Using the entries below, return word for word the lines from the one containing "(0x16E40, 0x16E5F, 1, 0x16E60);" up to and including the last.

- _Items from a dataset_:
- Opening Delimiter -

(** * EcoTrek hiking guide: staged acquisition, cache lookup and saved plans

    A shallow embedding of the orchestration code of the hiking guide
    (the [App] component with [findLocalTrail], [handleSearch],
    [handleSaveTrail], and [services/geminiService.ts]) together with the part
    of the JavaScript platform that this code runs on: strings of UTF-16 code
    units, JSON values, object spread, [JSON.parse], [JSON.stringify] and
    [localStorage].

    Layout:
    - [JS]: the platform (strings, values, property lists, JSON);
    - [GeminiService]: the schemas and the three staged generators;
    - [App]: the store, the fuzzy cache lookup, the search request as a
      machine driven by provider replies, and the saved-plans ledger;
    - [HeroSearch] and [TrailGuideView]: the search forms and the segment
      editor, which call into [App];
    - the vocabulary of the statements and the concrete inputs of the
      examples;
    - the properties of the design (C1 to C10), with the lemmas they rest
      on;
    - further properties of the code (X1 onwards): parsing of replies, the
      request under any replies, seeding, the ledger, the forms and the
      editor, and the round trip through the store;
    - the staged request for every basic result that is not [null] (C2, C4
      and C6), down to the text that is stored.

    The content provider and the store are outside the code: a provider
    reply is an input of the machine, and the store is the list of its
    entries. *)

From Stdlib Require Import List NArith ZArith Bool Lia String Ascii.
From Stdlib Require DecimalFacts DecimalPos DecimalN.
Import ListNotations.
Local Open Scope list_scope.

(* ===================================================================== *)
(** * The JavaScript platform *)
(* ===================================================================== *)

Module JS.

(** ** Strings

    A JavaScript string is a sequence of 16-bit code units. *)

Definition JsString : Type := list N.

Local Open Scope N_scope.

(** Literals are written as Rocq strings (UTF-8 bytes) and decoded to code
    units; code points above the BMP become surrogate pairs. *)

Fixpoint bytes_of (s : string) : list N :=
  match s with
  | EmptyString => []
  | String c r => N_of_ascii c :: bytes_of r
  end.

Definition cont (b : N) : N := N.land b 63.

Fixpoint utf16_of_utf8 (bs : list N) : JsString :=
  match bs with
  | [] => []
  | b0 :: r0 =>
    if b0 <? 128 then b0 :: utf16_of_utf8 r0
    else if b0 <? 224 then
      match r0 with
      | b1 :: r1 => (N.shiftl (N.land b0 31) 6 + cont b1) :: utf16_of_utf8 r1
      | [] => [65533]
      end
    else if b0 <? 240 then
      match r0 with
      | b1 :: b2 :: r2 =>
        (N.shiftl (N.land b0 15) 12 + N.shiftl (cont b1) 6 + cont b2)
          :: utf16_of_utf8 r2
      | _ => [65533]
      end
    else
      match r0 with
      | b1 :: b2 :: b3 :: r3 =>
        let cp := N.shiftl (N.land b0 7) 18 + N.shiftl (cont b1) 12
                  + N.shiftl (cont b2) 6 + cont b3 in
        let v := cp - 65536 in
        (55296 + N.shiftr v 10) :: (56320 + N.land v 1023) :: utf16_of_utf8 r3
      | _ => [65533]
      end
  end.

Definition js (s : string) : JsString := utf16_of_utf8 (bytes_of s).
Arguments js s%_string.

(** JSON texts are written with an apostrophe where the text has a double
    quote. *)
Definition json (s : string) : JsString :=
  map (fun c => if c =? 39 then 34 else c) (js s).
Arguments json s%_string.

Fixpoint str_eqb (a b : JsString) : bool :=
  match a, b with
  | [], [] => true
  | x :: a', y :: b' => (x =? y) && str_eqb a' b'
  | _, _ => false
  end.

(** [String.prototype.startsWith]. *)
Fixpoint startsWith (s p : JsString) : bool :=
  match p, s with
  | [], _ => true
  | y :: p', x :: s' => (x =? y) && startsWith s' p'
  | _ :: _, [] => false
  end.

(** [String.prototype.includes]: [t] occurs in [s] as a run of code units. *)
Fixpoint includes (s t : JsString) : bool :=
  startsWith s t ||
  match s with
  | [] => false
  | _ :: s' => includes s' t
  end.

(** ** Case conversion

    [String.prototype.toLowerCase] follows the Unicode Default Case
    Conversion algorithm on the code points of the string, with the data of
    Unicode 14.0: the lowercase mappings of UnicodeData.txt, the one
    unconditional mapping of SpecialCasing.txt that gives more than one code
    point (U+0130), and the Final_Sigma condition with the Cased and
    Case_Ignorable properties of DerivedCoreProperties.txt. It does not depend
    on a locale. In the Final_Sigma condition a code point that is both cased
    and case-ignorable is passed over as case-ignorable, as the engines'
    libraries do. A lone surrogate is a code point without case. Code points
    assigned after Unicode 14.0 have no mapping here. *)

Definition is_high (c : N) : bool := (55296 <=? c) && (c <=? 56319).
Definition is_low (c : N) : bool := (56320 <=? c) && (c <=? 57343).

(** The code point of a surrogate pair, and the code units of a code
    point. *)
Definition code_point (hi lo : N) : N :=
  65536 + (hi - 55296) * 1024 + (lo - 56320).

Definition units_of_code_point (cp : N) : JsString :=
  if cp <? 65536 then [cp]
  else [55296 + (cp - 65536) / 1024; 56320 + (cp - 65536) mod 1024].

(** The lowercase mappings, as runs [(first, last, step, image of first)]:
    every [step]-th code point from [first] to [last] maps to the code point
    at the same distance from the image of [first]. *)
Definition lower_ranges : list (N * N * N * N) :=
  [
    (0x41, 0x5A, 1, 0x61); (0xC0, 0xD6, 1, 0xE0); (0xD8, 0xDE, 1, 0xF8);
    (0x100, 0x12E, 2, 0x101); (0x132, 0x136, 2, 0x133);
    (0x139, 0x147, 2, 0x13A); (0x14A, 0x176, 2, 0x14B);
    (0x178, 0x178, 1, 0xFF); (0x179, 0x17D, 2, 0x17A);
    (0x181, 0x181, 1, 0x253); (0x182, 0x184, 2, 0x183);
    (0x186, 0x186, 1, 0x254); (0x187, 0x187, 1, 0x188);
    (0x189, 0x18A, 1, 0x256); (0x18B, 0x18B, 1, 0x18C);
    (0x18E, 0x18E, 1, 0x1DD); (0x18F, 0x18F, 1, 0x259);
    (0x190, 0x190, 1, 0x25B); (0x191, 0x191, 1, 0x192);
    (0x193, 0x193, 1, 0x260); (0x194, 0x194, 1, 0x263);
    (0x196, 0x196, 1, 0x269); (0x197, 0x197, 1, 0x268);
    (0x198, 0x198, 1, 0x199); (0x19C, 0x19C, 1, 0x26F);
    (0x19D, 0x19D, 1, 0x272); (0x19F, 0x19F, 1, 0x275);
    (0x1A0, 0x1A4, 2, 0x1A1); (0x1A6, 0x1A6, 1, 0x280);
    (0x1A7, 0x1A7, 1, 0x1A8); (0x1A9, 0x1A9, 1, 0x283);
    (0x1AC, 0x1AC, 1, 0x1AD); (0x1AE, 0x1AE, 1, 0x288);
    (0x1AF, 0x1AF, 1, 0x1B0); (0x1B1, 0x1B2, 1, 0x28A);
    (0x1B3, 0x1B5, 2, 0x1B4); (0x1B7, 0x1B7, 1, 0x292);
    (0x1B8, 0x1B8, 1, 0x1B9); (0x1BC, 0x1BC, 1, 0x1BD);
    (0x1C4, 0x1C4, 1, 0x1C6); (0x1C5, 0x1C5, 1, 0x1C6);
    (0x1C7, 0x1C7, 1, 0x1C9); (0x1C8, 0x1C8, 1, 0x1C9);
    (0x1CA, 0x1CA, 1, 0x1CC); (0x1CB, 0x1DB, 2, 0x1CC);
    (0x1DE, 0x1EE, 2, 0x1DF); (0x1F1, 0x1F1, 1, 0x1F3);
    (0x1F2, 0x1F4, 2, 0x1F3); (0x1F6, 0x1F6, 1, 0x195);
    (0x1F7, 0x1F7, 1, 0x1BF); (0x1F8, 0x21E, 2, 0x1F9);
    (0x220, 0x220, 1, 0x19E); (0x222, 0x232, 2, 0x223);
    (0x23A, 0x23A, 1, 0x2C65); (0x23B, 0x23B, 1, 0x23C);
    (0x23D, 0x23D, 1, 0x19A); (0x23E, 0x23E, 1, 0x2C66);
    (0x241, 0x241, 1, 0x242); (0x243, 0x243, 1, 0x180);
    (0x244, 0x244, 1, 0x289); (0x245, 0x245, 1, 0x28C);
    (0x246, 0x24E, 2, 0x247); (0x370, 0x372, 2, 0x371);
    (0x376, 0x376, 1, 0x377); (0x37F, 0x37F, 1, 0x3F3);
    (0x386, 0x386, 1, 0x3AC); (0x388, 0x38A, 1, 0x3AD);
    (0x38C, 0x38C, 1, 0x3CC); (0x38E, 0x38F, 1, 0x3CD);
    (0x391, 0x3A1, 1, 0x3B1); (0x3A3, 0x3AB, 1, 0x3C3);
    (0x3CF, 0x3CF, 1, 0x3D7); (0x3D8, 0x3EE, 2, 0x3D9);
    (0x3F4, 0x3F4, 1, 0x3B8); (0x3F7, 0x3F7, 1, 0x3F8);
    (0x3F9, 0x3F9, 1, 0x3F2); (0x3FA, 0x3FA, 1, 0x3FB);
    (0x3FD, 0x3FF, 1, 0x37B); (0x400, 0x40F, 1, 0x450);
    (0x410, 0x42F, 1, 0x430); (0x460, 0x480, 2, 0x461);
    (0x48A, 0x4BE, 2, 0x48B); (0x4C0, 0x4C0, 1, 0x4CF);
    (0x4C1, 0x4CD, 2, 0x4C2); (0x4D0, 0x52E, 2, 0x4D1);
    (0x531, 0x556, 1, 0x561); (0x10A0, 0x10C5, 1, 0x2D00);
    (0x10C7, 0x10C7, 1, 0x2D27); (0x10CD, 0x10CD, 1, 0x2D2D);
    (0x13A0, 0x13EF, 1, 0xAB70); (0x13F0, 0x13F5, 1, 0x13F8);
    (0x1C90, 0x1CBA, 1, 0x10D0); (0x1CBD, 0x1CBF, 1, 0x10FD);
    (0x1E00, 0x1E94, 2, 0x1E01); (0x1E9E, 0x1E9E, 1, 0xDF);
    (0x1EA0, 0x1EFE, 2, 0x1EA1); (0x1F08, 0x1F0F, 1, 0x1F00);
    (0x1F18, 0x1F1D, 1, 0x1F10); (0x1F28, 0x1F2F, 1, 0x1F20);
    (0x1F38, 0x1F3F, 1, 0x1F30); (0x1F48, 0x1F4D, 1, 0x1F40);
    (0x1F59, 0x1F5F, 2, 0x1F51); (0x1F68, 0x1F6F, 1, 0x1F60);
    (0x1F88, 0x1F8F, 1, 0x1F80); (0x1F98, 0x1F9F, 1, 0x1F90);
    (0x1FA8, 0x1FAF, 1, 0x1FA0); (0x1FB8, 0x1FB9, 1, 0x1FB0);
    (0x1FBA, 0x1FBB, 1, 0x1F70); (0x1FBC, 0x1FBC, 1, 0x1FB3);
    (0x1FC8, 0x1FCB, 1, 0x1F72); (0x1FCC, 0x1FCC, 1, 0x1FC3);
    (0x1FD8, 0x1FD9, 1, 0x1FD0); (0x1FDA, 0x1FDB, 1, 0x1F76);
    (0x1FE8, 0x1FE9, 1, 0x1FE0); (0x1FEA, 0x1FEB, 1, 0x1F7A);
    (0x1FEC, 0x1FEC, 1, 0x1FE5); (0x1FF8, 0x1FF9, 1, 0x1F78);
    (0x1FFA, 0x1FFB, 1, 0x1F7C); (0x1FFC, 0x1FFC, 1, 0x1FF3);
    (0x2126, 0x2126, 1, 0x3C9); (0x212A, 0x212A, 1, 0x6B);
    (0x212B, 0x212B, 1, 0xE5); (0x2132, 0x2132, 1, 0x214E);
    (0x2160, 0x216F, 1, 0x2170); (0x2183, 0x2183, 1, 0x2184);
    (0x24B6, 0x24CF, 1, 0x24D0); (0x2C00, 0x2C2F, 1, 0x2C30);
    (0x2C60, 0x2C60, 1, 0x2C61); (0x2C62, 0x2C62, 1, 0x26B);
    (0x2C63, 0x2C63, 1, 0x1D7D); (0x2C64, 0x2C64, 1, 0x27D);
    (0x2C67, 0x2C6B, 2, 0x2C68); (0x2C6D, 0x2C6D, 1, 0x251);
    (0x2C6E, 0x2C6E, 1, 0x271); (0x2C6F, 0x2C6F, 1, 0x250);
    (0x2C70, 0x2C70, 1, 0x252); (0x2C72, 0x2C72, 1, 0x2C73);
    (0x2C75, 0x2C75, 1, 0x2C76); (0x2C7E, 0x2C7F, 1, 0x23F);
    (0x2C80, 0x2CE2, 2, 0x2C81); (0x2CEB, 0x2CED, 2, 0x2CEC);
    (0x2CF2, 0x2CF2, 1, 0x2CF3); (0xA640, 0xA66C, 2, 0xA641);
    (0xA680, 0xA69A, 2, 0xA681); (0xA722, 0xA72E, 2, 0xA723);
    (0xA732, 0xA76E, 2, 0xA733); (0xA779, 0xA77B, 2, 0xA77A);
    (0xA77D, 0xA77D, 1, 0x1D79); (0xA77E, 0xA786, 2, 0xA77F);
    (0xA78B, 0xA78B, 1, 0xA78C); (0xA78D, 0xA78D, 1, 0x265);
    (0xA790, 0xA792, 2, 0xA791); (0xA796, 0xA7A8, 2, 0xA797);
    (0xA7AA, 0xA7AA, 1, 0x266); (0xA7AB, 0xA7AB, 1, 0x25C);
    (0xA7AC, 0xA7AC, 1, 0x261); (0xA7AD, 0xA7AD, 1, 0x26C);
    (0xA7AE, 0xA7AE, 1, 0x26A); (0xA7B0, 0xA7B0, 1, 0x29E);
    (0xA7B1, 0xA7B1, 1, 0x287); (0xA7B2, 0xA7B2, 1, 0x29D);
    (0xA7B3, 0xA7B3, 1, 0xAB53); (0xA7B4, 0xA7C2, 2, 0xA7B5);
    (0xA7C4, 0xA7C4, 1, 0xA794); (0xA7C5, 0xA7C5, 1, 0x282);
    (0xA7C6, 0xA7C6, 1, 0x1D8E); (0xA7C7, 0xA7C9, 2, 0xA7C8);
    (0xA7D0, 0xA7D0, 1, 0xA7D1); (0xA7D6, 0xA7D8, 2, 0xA7D7);
    (0xA7F5, 0xA7F5, 1, 0xA7F6); (0xFF21, 0xFF3A, 1, 0xFF41);
    (0x10400, 0x10427, 1, 0x10428); (0x104B0, 0x104D3, 1, 0x104D8);
    (0x10570, 0x1057A, 1, 0x10597); (0x1057C, 0x1058A, 1, 0x105A3);
    (0x1058C, 0x10592, 1, 0x105B3); (0x10594, 0x10595, 1, 0x105BB);
    (0x10C80, 0x10CB2, 1, 0x10CC0); (0x118A0, 0x118BF, 1, 0x118C0);
    (0x16E40, 0x16E5F, 1, 0x16E60); (0x1E900, 0x1E921, 1, 0x1E922)
  ].

Definition in_run (cp : N) (r : N * N * N * N) : bool :=
  let '(first, last, step, image) := r in
  (first <=? cp) && (cp <=? last) && ((cp - first) mod step =? 0).

Definition lower_code_point (cp : N) : N :=
  match find (in_run cp) lower_ranges with
  | Some (first, _, _, image) => image + (cp - first)
  | None => cp
  end.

- Closing Delimiter -

- _SOLUTION FOR THIS EXERCISE_:
    (0x16E40, 0x16E5F, 1, 0x16E60); (0x1E900, 0x1E921, 1, 0x1E922)
  ].

Definition in_run (cp : N) (r : N * N * N * N) : bool :=
  let '(first, last, step, image) := r in
  (first <=? cp) && (cp <=? last) && ((cp - first) mod step =? 0).

Definition lower_code_point (cp : N) : N :=
  match find (in_run cp) lower_ranges with
  | Some (first, _, _, image) => image + (cp - first)
  | None => cp
  end.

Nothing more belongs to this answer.